A method of producing internally coated glass tubes, as claimed in claim 9, wherein the dopant-forming compound is added to the gas

mixture at an increasing rate. 9. A method of producing internally coated glass tubes, as claimed in claim 5 or 6 wherein the dopant-forming compound is added to the gas mixture at a varying rate. 10. A method of producing internally coated glass tubes, as claimed in claim 9, wherein the dopant-forming compound is added to the

gas mixture at a decreasing rate. 11. A method of producing internally coated glass tubes, as claimed in claim 9, wherein the dopant-forming compound is added to the gas mixture at a rate which will produce a coating whose index of refraction increases toward a central axis of the tube. 12. A method of producing coatings on walls of glass comprising the steps of:

contacting at least a portion of the wall of the glass with a mixture of a gaseous glass-forming compound and gaseous oxygen at a pressure of about 1 to 100 Torr;

forming a plasma zone in the gas mixture in contact with the glass wall portion;

heating the glass wall portion, to a temperature which is above the temperature necessary to produce substantially stress-free coating layers on the heated tube wall portion but which is below the temperature at which there is substantial reaction of the mixture in the gas phase, to produce a nonisothermal plasma zone; and

thereby causing a heterogeneous reaction to occur on the glass wall resulting in the deposit on the glass wall of a glass coating.

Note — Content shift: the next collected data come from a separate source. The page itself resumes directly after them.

(* ===== verification/MonitorLink.v ===== *)
(** * From process to process through the monitor path

    The frames of a stream, as they are on the air, received through
    [recv_frame_monitor] with any radiotap attributes, have the effect of
    arriving at [vmac_rx]: the end-to-end delivery of data holds for the whole
    receive path of the driver in monitor mode. *)

From S2P Require Import Prelude Skb VmacDefs Kernel Tables Tx Dack Rx Netlink TxSpec NetlinkSpec RxSpec RetxSpec DackFrame DeliverySpec System Demo Reliability Delivery Mem SecDefs Radiotap RadiotapSpec Monitor MonitorSpec.
Section link.
Context `{Kernel} (skb_data_align : Z -> Z).

Lemma Done_inj {A} (a b : A) s t : Done a s = Done b t -> s = t.
Proof. congruence. Qed.

(** A frame the driver received: the receive frame, the attributes of the
    descriptor, and the buffer with its headroom. *)
Record heard_frame := mk_heard_frame {
  hf_rframe : Z; hf_hal : radio_hal; hf_attrib : radio_attrib;
  hf_room : Z; hf_bytes : list Z; hf_tail : list Z }.

Definition hear (h : heard_frame) : K unit :=
  q ← new_skb (mk_skb (hf_room h) (hf_bytes h) (hf_tail h));
  rf_set (hf_rframe h) q ;;
  _ ← recv_frame_monitor skb_data_align false (hf_hal h) (hf_attrib h) (hf_rframe h)
        (mk_rx_window 0 (length (hf_bytes h)));
  skip.

Fixpoint hear_all (hs : list heard_frame) : K unit :=
  match hs with [] => skip | h :: hs => hear h ;; hear_all hs end.

(** The buffer V-MAC gets. *)
Definition stripped (h : heard_frame) : skb := mk_skb (hf_room h + 30) (drop 30 (hf_bytes h)) (hf_tail h).

(** A frame of the module with room for the radiotap header. *)
Record vmac_heard (h : heard_frame) : Prop := {
  vh_radio : radio_ok (hf_hal h) (hf_attrib h);
  vh_room : 64 <= hf_room h;
  vh_len : (30 <= length (hf_bytes h))%nat;
  vh_addr : take 3 (drop 16 (hf_bytes h)) = [0xfe; 0xfe; 0xfe] }.

Lemma with_recv_twice (r1 r2 : recv_priv) s : with_recv r1 (with_recv r2 s) = with_recv r1 s.
Proof. done. Qed.

Lemma hear_arrives h s ρ s' :
  vmac_heard h -> k_next s <> 0 -> arrive (stripped h) s = Done tt s' ->
  hear h (with_recv ρ s) = Done tt (with_recv (recycle (hf_rframe h) ρ) s').
Proof.
  intros [Hok Hroom Hlen Haddr] Hn Ha. unfold hear. destruct h as [rf hal a room fr tail]. unfold stripped in Ha. cbn [hf_rframe hf_hal hf_attrib hf_room hf_bytes hf_tail] in *.
  set (q := k_next s) in *. destruct (rt_hdr_length hal a Hok) as [_ Hl].
  set (b0 := mk_skb room fr tail). set (s1 := s <| k_skbs := <[q := b0]> (k_skbs s) |> <| k_next := q + 1 |>).
  set (ρ1 := mk_recv_priv (<[rf := q]> (rf_pkt ρ)) (free_recv_queue ρ) (free_recvframe_cnt ρ)).
  set (s2 := with_recv ρ1 s1).
  rewrite (bind_done _ _ _ q (with_recv ρ s1)) by done. rewrite (bind_done (rf_set rf q) _ _ tt s2) by done.
  assert (carries s2 rf q b0 (mk_rx_window 0 (length fr)) (take 30 fr) (drop 30 fr)) as Hc.
  { split; [by apply lookup_insert_eq|done|by apply lookup_insert_eq| |].
    - rewrite skb_window_full by done. cbn. by rewrite take_drop.
    - rewrite length_take. unfold sizeof_ieee80211_hdr. lia. }
  assert (recv_frame_monitor skb_data_align false hal a rf (mk_rx_window 0 (length fr)) s2 =
          (vmac_rx q ;; rtw_free_recvframe rf ;; mret _SUCCESS) (taken s2 rf q (mk_skb (room + 30) (drop 30 fr) tail))) as E.
  { rewrite (monitor_done skb_data_align s2 rf q b0 (mk_rx_window 0 (length fr)) (take 30 fr) (drop 30 fr) hal a); [|done|exact Hc|rewrite skb_window_full by done; change (sk_room b0) with room; lia].
    rewrite skb_window_full by done. rewrite decide_True; [done|].
    transitivity (take 3 (drop 16 fr)); [|exact Haddr]. rewrite <- (take_drop 30 fr) at 2.
    rewrite drop_app_le by (rewrite length_take; lia). rewrite take_app_le; [done|]. rewrite length_drop, length_take. lia. }
  set (s3 := s <| k_skbs := <[q := mk_skb (room + 30) (drop 30 fr) tail]> (k_skbs s) |> <| k_next := q + 1 |>).
  assert (taken s2 rf q (mk_skb (room + 30) (drop 30 fr) tail) =
          with_recv (mk_recv_priv (<[rf := 0]> (rf_pkt ρ)) (free_recv_queue ρ) (free_recvframe_cnt ρ)) s3) as Eh.
  { unfold taken. rewrite <- (insert_insert_eq (rf_pkt ρ) rf 0 q).
    unfold s3. rewrite <- (insert_insert_eq (k_skbs s) q _ b0). reflexivity. }
  assert (vmac_rx q s3 = Done tt s') as Hv by exact Ha.
  rewrite Eh in E. unfold mbind, K_bind in E |- *. rewrite E, (oblivious_vmac_rx q s3), Hv. cbn [map_state].
  rewrite free_done by apply lookup_insert_eq. rewrite with_recv_twice.
  change (k_recv (with_recv ?r _)) with r. by rewrite recycle_freed.
Qed.

Lemma rx_ok_with_recv s ρ p r enc got : rx_ok s p r enc got -> rx_ok (with_recv ρ s) p r enc got.
Proof. intros Hok. eapply rx_ok_skbs; [exact Hok| |done..]. destruct (ro_mem _ _ _ _ _ Hok). by split. Qed.

(** A run of heard frames arrives as the stripped buffers do. *)
Lemma hear_all_arrives enc fs : forall hs s ρ p r got,
  rx_ok s p r enc got -> Forall vmac_heard hs -> Forall2 (arrival_ok enc) (map stripped hs) fs -> is_u64 enc ->
  bounded_reorder (rx_latest r) (map fst fs) = true ->
  exists s' ρ', arrive_all (map stripped hs) s = Done tt s' /\
    hear_all hs (with_recv ρ s) = Done tt (with_recv ρ' s').
Proof.
  induction fs as [|[seq data] fs IH]; intros hs s ρ p r got Hok Hh Hbs Henc Hb.
  - destruct hs; [|inversion Hbs]. exists s, ρ. done.
  - destruct hs as [|h hs]; [inversion Hbs|]. cbn [map] in Hbs. inversion Hbs as [|? ? ? ? Ha Hbs']; subst.
    inversion_clear Hh as [|?? Hh1 Hh']. cbn [map fst bounded_reorder] in Hb. bool_hyps.
    destruct (arrive_one s p r enc got (stripped h) seq data) as (s1 & E & _ & _ & Hcase); try done.
    assert (hear h (with_recv ρ s) = Done tt (with_recv (recycle (hf_rframe h) ρ) s1)) as Eh.
    { apply hear_arrives; [done| |done]. destruct (ro_mem _ _ _ _ _ Hok). lia. }
    cbn [map arrive_all hear_all]. rewrite (bind_done _ _ _ _ _ E), (bind_done _ _ _ _ _ Eh).
    case_decide as Hin; destruct Hcase as (_ & r1 & Hok1 & Hl1).
    + apply (IH hs s1 _ p r1 got); try done.
      replace (Z.max (rx_latest r) seq) with (rx_latest r) in * by
        (pose proof (wo_got _ _ (ro_window _ _ _ _ _ Hok) _ Hin); lia). by rewrite Hl1.
    + apply (IH hs s1 _ p r1 (seq :: got)); try done. by rewrite Hl1.
Qed.

(** What the receiver heard of the [i]-th frame of the stream, with any
    attributes whose radiotap header fits. *)
Definition heard_of (ms : list (nlmsg * list Z)) (enc : Z) (h : heard_frame) (i : nat) : Prop :=
  radio_ok (hf_hal h) (hf_attrib h) /\ 64 <= hf_room h /\
  exists f fcs, stream_air enc 0 ms !! i = Some f /\ length fcs = 4%nat /\ hf_bytes h = tf_bytes f ++ fcs.

Lemma stripped_ok ms enc h i :
  heard_of ms enc h i ->
  vmac_heard h /\ exists f fcs, stream_air enc 0 ms !! i = Some f /\ length fcs = 4%nat /\
    sk_data (stripped h) = heard_bytes f fcs.
Proof.
  intros (Hok & Hroom & f & fcs & Hf & Hfcs & Hb). destruct (stream_air_lookup _ _ _ _ _ Hf) as (pl & _ & Ef).
  assert (length (tf_bytes f) = 30 + length (data_frame enc (Z.of_nat (0 + i)) pl))%nat as Hl
    by (rewrite Ef, length_app, length_vmac_ieee80211_hdr; done).
  split.
  - split; [done|done|rewrite Hb, length_app; lia|]. rewrite Hb, Ef. reflexivity.
  - exists f, fcs. split; [done|]. split; [done|]. unfold stripped, heard_bytes. cbn [sk_data]. rewrite Hb.
    rewrite drop_app_le by lia. done.
Qed.

(** From a process to another process through the whole receive path: the
    data messages of a stream are transmitted; a receiver in monitor mode that
    hears frames of the stream - in any order, with losses and repetitions,
    each less than a window behind the latest, and with any attributes from
    the hardware - delivers each frame heard, once, with the payload of the
    original message and its number. *)
Theorem monitor_end_to_end (st sr : kstate) (p enc : Z) (r : encoding_rx)
  (ms : list (nlmsg * list Z)) (heard : list nat) (hs : list heard_frame) :
  Forall (fun mp => data_msg mp.1 enc mp.2) ms ->
  stream_ok st enc [] -> mem_ok st -> calm st -> is_Some (k_mon st) ->
  Z.of_nat (length ms) <= 65535 -> is_u64 enc ->
  rx_ok sr p r enc [] -> rx_latest r = 0 ->
  Forall2 (heard_of ms enc) hs heard ->
  bounded_reorder 0 (map Z.of_nat heard) = true ->
  exists st' sr', nl_recv_all ms.*1 st = Done tt st' /\
    k_air st' = k_air st ++ stream_air enc 0 ms /\
    hear_all hs sr = Done tt sr' /\
    k_user sr' = k_user sr ++ map (fun i =>
      let payload := default [] (ms.*2 !! i) in
      mk_nl_msg (k_pidt sr) (Z.of_nat (length payload) + 100)
        (enc_control (nl_control enc VMAC_HDR_DATA (Z.of_nat i)) ++ payload)) (firsts [] heard).
Proof.
  intros Hms Hst Hmem Hcalm Hmon Hlen Henc Hrx Hlat Hheard Hb.
  destruct (nl_recv_stream ms st enc [] Hms Hst Hmem Hcalm Hmon Hlen) as (st' & E & A & _).
  assert (Forall vmac_heard hs /\ Forall2 (fun b i => exists f fcs, stream_air enc 0 ms !! i = Some f /\
      length fcs = 4%nat /\ sk_data b = heard_bytes f fcs) (map stripped hs) heard) as [Hh Hbs].
  { clear -Hheard. induction Hheard as [|h i hs heard Hi _ [IH1 IH2]]; [split; constructor|].
    destruct (stripped_ok _ _ _ _ Hi). split; constructor; done. }
  destruct (heard_arrivals (k_pidt sr) enc ms heard _ Hms Hbs) as (fs & Hfs & Hfst & Hsnd).
  assert (bounded_reorder (rx_latest r) (map fst fs) = true) as Hbr by (by rewrite Hlat, Hfst).
  destruct (arrive_all_done enc fs (map stripped hs) sr p r []) as (sr1 & r' & got' & E1 & U & _); try done.
  destruct (hear_all_arrives enc fs hs sr (k_recv sr) p r []) as (sr2 & ρ & E2 & E3); try done.
  rewrite E1 in E2. apply Done_inj in E2 as <-.
  assert (with_recv (k_recv sr) sr = sr) as Er by (by destruct sr). rewrite Er in E3.
  exists st', (with_recv ρ sr1). split; [done|]. split; [done|]. split; [done|].
  change (k_user (with_recv ρ sr1)) with (k_user sr1). rewrite U. f_equal.
  apply first_received_firsts with (seen := []) (got := []); [exact Hsnd|].
  intros i. split; intros Hi; by apply not_elem_of_nil in Hi.
Qed.
End link.

(** ** Concrete receptions *)

(** Frame [n] of the demonstration stream, as heard. *)
Definition demo_heard (rf n : Z) (payload : list Z) : heard_frame :=
  mk_heard_frame rf (mk_radio_hal 2 1 36) (demo_attrib 50) 80
    (vmac_ieee80211_hdr ++ data_frame 7 n payload ++ [0; 0; 0; 0]) [].

Lemma monitor_end_to_end_witness : exists st' sr',
  nl_recv_all demo_stream_msgs.*1 demo_state = Done tt st' /\
  k_air st' = stream_air 7 0 demo_stream_msgs /\
  hear_all id [demo_heard 1 2 [13]; demo_heard 2 0 [10]; demo_heard 3 2 [13]] demo_rx_state = Done tt sr' /\
  k_user sr' = [mk_nl_msg 42 101 (enc_control (nl_control 7 1 2) ++ [13]);
                mk_nl_msg 42 101 (enc_control (nl_control 7 1 0) ++ [10])].
Proof.
  destruct (monitor_end_to_end id demo_state demo_rx_state 1 7 demo_rx demo_stream_msgs
    [2; 0; 2]%nat [demo_heard 1 2 [13]; demo_heard 2 0 [10]; demo_heard 3 2 [13]]
    demo_msgs_ok demo_stream demo_mem_ok demo_calm) as (st' & sr' & E1 & A & E2 & U).
  - by eexists.
  - vm_compute. done.
  - width_lia.
  - apply demo_rx_ok.
  - done.
  - repeat constructor; try lia; try done; (eexists; exists [0; 0; 0; 0]; split; [reflexivity|]; split; [done|by vm_compute]).
  - by vm_compute.
  - exists st', sr'. split_and!; [exact E1|exact A|exact E2|]. rewrite U. by vm_compute.
Defined.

13. A method as claimed in claim 12, characterized in that the glass wall is in the form of a tube and further comprising the step of causing relative movement between the plasma zone and the tube. 14. A method as claimed in claim 13, characterized in that the coating and the gas mixture are on the inside of the tube, and the glass-forming compound is a silicon tetrahalide. 15. A method as claimed in claim 14, characterized in that the tube is heated to a temperature which is not greater than 1200°C and not below 800°C 16. A method as claimed in claim 15, characterized in that the plasma is formed by means of a high frequency field or a microware resonator. 17. A method as claimed in claim 16, characterized in that a dopant-forming compound is added to the gas mixture. 18. A method of producing a fiber-optic light conductor comprising the steps of:

producing an internally coated glass tube as claimed in claim 17; and

drawing the internally coated glass tube to form a a fiber-optic light conductor.